» **Assignment**: Pull every line with "split" from the data below and copy it.

» **Source records**:
* * * * * * * * *
Lemma expand_fastlz s c :
  0 < zstr_len s < 2 ^ 30 → Forall is_u8 c → Z.of_nat (length c) < 2 ^ 31 →
  fastlz_decompress c (length c) (zstr_len s) = Decoded (bytes_of_string s) →
  expands_to (le32 (u32 (zstr_len s)) ++ string_of_bytes c)
    (Z.lor MEMC_VAL_COMPRESSED MEMC_VAL_COMPRESSION_FASTLZ) s.
Proof.
  intros Hs Hc Hlc Hd MC flags w Hf. rewrite (has_flag_of _ _ MEMC_VAL_COMPRESSED Hf).
  split; [done|]. unfold s_decompress_value.
  destruct (expand_header s (string_of_bytes c)) as (-> & -> & ->); [lia|].
  rewrite !(has_flag_of _ _ _ Hf). cbn -[read_le32 fastlz_decompress s32].
  rewrite !andb_false_r. cbn [negb andb].
  assert (zstr_len (string_of_bytes c) = Z.of_nat (length c)) as Hl.
  { unfold zstr_len. rewrite <- length_bytes_of_string, bytes_of_string_of_bytes by done. done. }
  rewrite bytes_of_string_of_bytes by done. rewrite Hl, Nat2Z.id.
  assert (s32 (zstr_len s) = zstr_len s) as ->
    by (unfold s32, signed; rewrite Z.mod_small; lia).
  replace (INT_LIMIT <=? Z.of_nat (length c)) with false by (unfold INT_LIMIT; lia).
  rewrite Hd. destruct (bytes_of_string s) as [|b bs] eqn:Eb.
  { apply (f_equal length) in Eb. rewrite length_bytes_of_string in Eb.
    unfold zstr_len in Hs. simpl in Eb. lia. }
  rewrite <- Eb, string_of_bytes_of_string. rewrite overlay_full by done. done.
Qed.

Lemma compress_fastlz {MC} s level flags (w : world MC) :
  0 < zstr_len s < 2 ^ 30 →
  ∃ c, fastlz_compress (bytes_of_string s ++ [0]) (Z.to_nat (zstr_len s))
         (Z.to_nat (compress_buffer_size (zstr_len s))) = Some c
    ∧ expands_to (le32 (u32 (zstr_len s)) ++ string_of_bytes c)
        (Z.lor MEMC_VAL_COMPRESSED MEMC_VAL_COMPRESSION_FASTLZ) s
    ∧ s_compress_value COMPRESSION_TYPE_FASTLZ level s flags w
      = Ret (if negb (bool_decide (c = []))
                && negb (SFleb (double_of_Z (zstr_len s))
                           (dmul (double_of_Z (Z.of_nat (length c)))
                              (g_compression_factor (w_globals w))))
             then (true, (le32 (u32 (zstr_len s)) ++ string_of_bytes c)%string,
                   MEMC_VAL_SET_FLAG flags (Z.lor MEMC_VAL_COMPRESSED MEMC_VAL_COMPRESSION_FASTLZ))
             else (false, s, flags)) w.
Proof.
  intros Hs. pose proof (compress_buffer_size_fits' (zstr_len s)) as Hfit.
  assert (length (bytes_of_string s) = Z.to_nat (zstr_len s)) as Hl
    by (unfold zstr_len; rewrite length_bytes_of_string; lia).
  destruct (fastlz_round_trip' (bytes_of_string s ++ [0]) (Z.to_nat (zstr_len s))
    (Z.to_nat (compress_buffer_size (zstr_len s)))) as (c & Hc & Hu & Hlc & Hd).
  - apply Forall_app. split; [apply bytes_of_string_u8|].
    apply Forall_singleton. unfold is_u8. lia.
  - lia.
  - lia.
  - rewrite length_app, Hl. unfold fastlz_slack. case_match; simpl; lia.
  - specialize (Hfit ltac:(lia)).
    assert (Z.of_nat (Z.to_nat (zstr_len s) / 32) = zstr_len s / 32)
      by (rewrite Nat2Z.inj_div; f_equal; lia). lia.
  - exists c. split; [done|].
    assert (Z.of_nat (length c) < 2 ^ 31).
    { assert (Z.of_nat (Z.to_nat (zstr_len s) / 32) <= zstr_len s)
        by (rewrite Nat2Z.inj_div; rewrite Z2Nat.id by lia; dlia). lia. }
    split.
    + apply expand_fastlz; try done.
      rewrite Hd by lia. by rewrite <- Hl, take_app_length.
    + unfold s_compress_value. change (COMPRESSION_TYPE_FASTLZ =? COMPRESSION_TYPE_FASTLZ) with true.
      cbv iota. replace (INT_LIMIT <=? zstr_len s) with false by (unfold INT_LIMIT; lia).
      rewrite Hc. mrun. by case_match.
Qed.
* * * * * * * * *
» **Solved problem**:
  split; [done|]. unfold s_decompress_value.
  - apply Forall_app. split; [apply bytes_of_string_u8|].
  - exists c. split; [done|].
    split.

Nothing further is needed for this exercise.